I try to use nn.MultiheadAttention with some float masks, on PyTorch 2.0.1, like the below demo code:
import torch
import torch.nn as nn
my_attn = nn.MultiheadAttention(
embed_dim=256,
batch_first=True,
num_heads=8
)
my_attn = my_attn.to("cuda")
x = torch.randn((1, 10, 256), dtype=torch.float, device="cuda")
bool_mask = torch.ones((10, 10), dtype=torch.bool, device="cuda")
bool_mask[:2, :2] = False
bool_mask[2:, 2:] = False
float_mask = torch.randn((10, 10), dtype=torch.float, device="cuda")
my_attn.eval()
with torch.no_grad():
bool_mask_res, bool_mask_scores = my_attn(
query=x, key=x, value=x, attn_mask=bool_mask
)
print(bool_mask_scores)
float_mask_res, float_mask_scores = my_attn(
query=x, key=x, value=x, attn_mask=float_mask
)
print(float_mask_scores) # NOTE: the bug is here, the scores will be all 'nan'.

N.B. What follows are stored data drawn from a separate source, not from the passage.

(** X4.  An executor that is not found cannot be run.  [executable_path]
    and [get_command] raise AttributeError; so does [call] whenever it has
    to run the program (cache bypassed, or key not cached), but only after
    it has created the build directory: the directory creation is the one
    event, no process is launched and nothing is cached. *)
Theorem not_found_executor_cannot_run self args d env disable w :
  found self = false ->
  executable_path self w = (Raise AttributeError, w)
  /\ get_command self w = (Raise AttributeError, w)
  /\ (fst (makedirs d w) = Ret tt ->
      disable = true
      \/ class_cmake_cache w !! _cache_key self args d (Some (ambient_or env w)) = None ->
      fst (call self args d env disable w) = Raise AttributeError
      /\ new_events w (snd (call self args d env disable w)) = [EvMakedirs d]
      /\ class_cmake_cache (snd (call self args d env disable w))
         = class_cmake_cache w).
Proof.
  intros Hnf.
  assert (cmakebin self = BinNone) as Hbin.
  { unfold found in Hnf. apply negb_false_iff in Hnf. by apply bool_decide_eq_true in Hnf. }
  unfold executable_path, get_command. rewrite Hbin. simpl.
  split; [done|]. split; [done|]. intros Hmk Hrun.
  assert (Hreal : forall e0,
             fst (_call_real self args d e0 w) = Raise AttributeError
             /\ new_events w (snd (_call_real self args d e0 w)) = [EvMakedirs d]
             /\ class_cmake_cache (snd (_call_real self args d e0 w))
                = class_cmake_cache w).
  { intros e0. unfold _call_real, bind. rewrite Hbin.
    pose proof (makedirs_trace d w) as Ht.
    pose proof (makedirs_same_cache d w) as Hc.
    destruct (makedirs d w) as [[[]|ex] w1]; simpl in *; [|discriminate].
    split; [done|]. split; [by apply new_events_app|exact Hc]. }
  destruct disable.
  - rewrite call_bypass. apply Hreal.
  - destruct Hrun as [Hd|Hmiss]; [discriminate|].
    assert (Eenv : (match env with None => gets os_environ | Some e0 => ret e0 end) w
                   = (Ret (ambient_or env w), w)) by (by destruct env).
    destruct (Hreal (ambient_or env w)) as (Hr & Hev & Hc).
    assert (call self args d env false w
            = (Raise AttributeError, snd (_call_real self args d (ambient_or env w) w)))
      as ->.
    { unfold call, bind. rewrite Eenv. unfold gets at 1. rewrite Hmiss.
      destruct (_call_real self args d (ambient_or env w) w) as [[r|ex] w1];
        simpl in *; [discriminate|]. by simplify_eq. }
    done.
Qed.

Lemma call_cache_grows self args d env disable :
  preserves cache_grows (call self args d env disable).
Proof.
  intros w k r Hk.
  destruct disable.
  - pose proof (call_real_same_cache self args d (ambient_or env w) w) as Hc.
    rewrite call_bypass. unfold same_cache in Hc. by rewrite Hc.
  - set (key := _cache_key self args d (Some (ambient_or env w))).
    destruct (call self args d env false w) as [[r1|ex] w1] eqn:E; simpl.
    + destruct (call_returns _ _ _ _ _ _ _ E) as (_ & _ & Hcase). fold key in Hcase.
      destruct (class_cmake_cache w !! key) eqn:Ekey.
      * by destruct Hcase as [_ ->].
      * destruct Hcase as [-> _]. rewrite lookup_insert_ne; [done|].
        intros <-. congruence.
    + (* the call raised: nothing was stored *)
      assert (Eenv : (match env with None => gets os_environ | Some e0 => ret e0 end) w
                     = (Ret (ambient_or env w), w)) by (by destruct env).
      unfold call, bind in E. rewrite Eenv in E. unfold gets at 1 in E. fold key in E.
      destruct (class_cmake_cache w !! key) eqn:Ekey.
      * unfold ret, gets in E. rewrite Ekey in E. discriminate.
      * pose proof (call_real_same_cache self args d (ambient_or env w) w) as Hc.
        destruct (_call_real self args d (ambient_or env w) w) as [[r1|ex1] w2];
          simpl in *.
        -- unfold modify, gets in E. simpl in E. rewrite lookup_insert_eq in E.
           discriminate.
        -- simplify_eq. unfold same_cache in Hc. by rewrite Hc.
Qed.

The result is that the float_mask_scores
is filled with nan
, which is obviously wrong. And I also get a UserWarning:
torch/nn/modules/activation.py:1160: UserWarning: Converting mask without torch.bool dtype to bool; this will negatively affect performance. Prefer to use a boolean mask directly. (Triggered internally at /opt/conda/conda-bld/pytorch_1682343995026/work/aten/src/ATen/native/transformers/attention.cpp:150.)
return torch._native_multi_head_attention(
It seems that the float_mask
is regarded as a bool mask in the built-in code.
I guess there is caused by scaled_dot_product_attention()
because I can run this code correctly in PyTorch 1.13.1.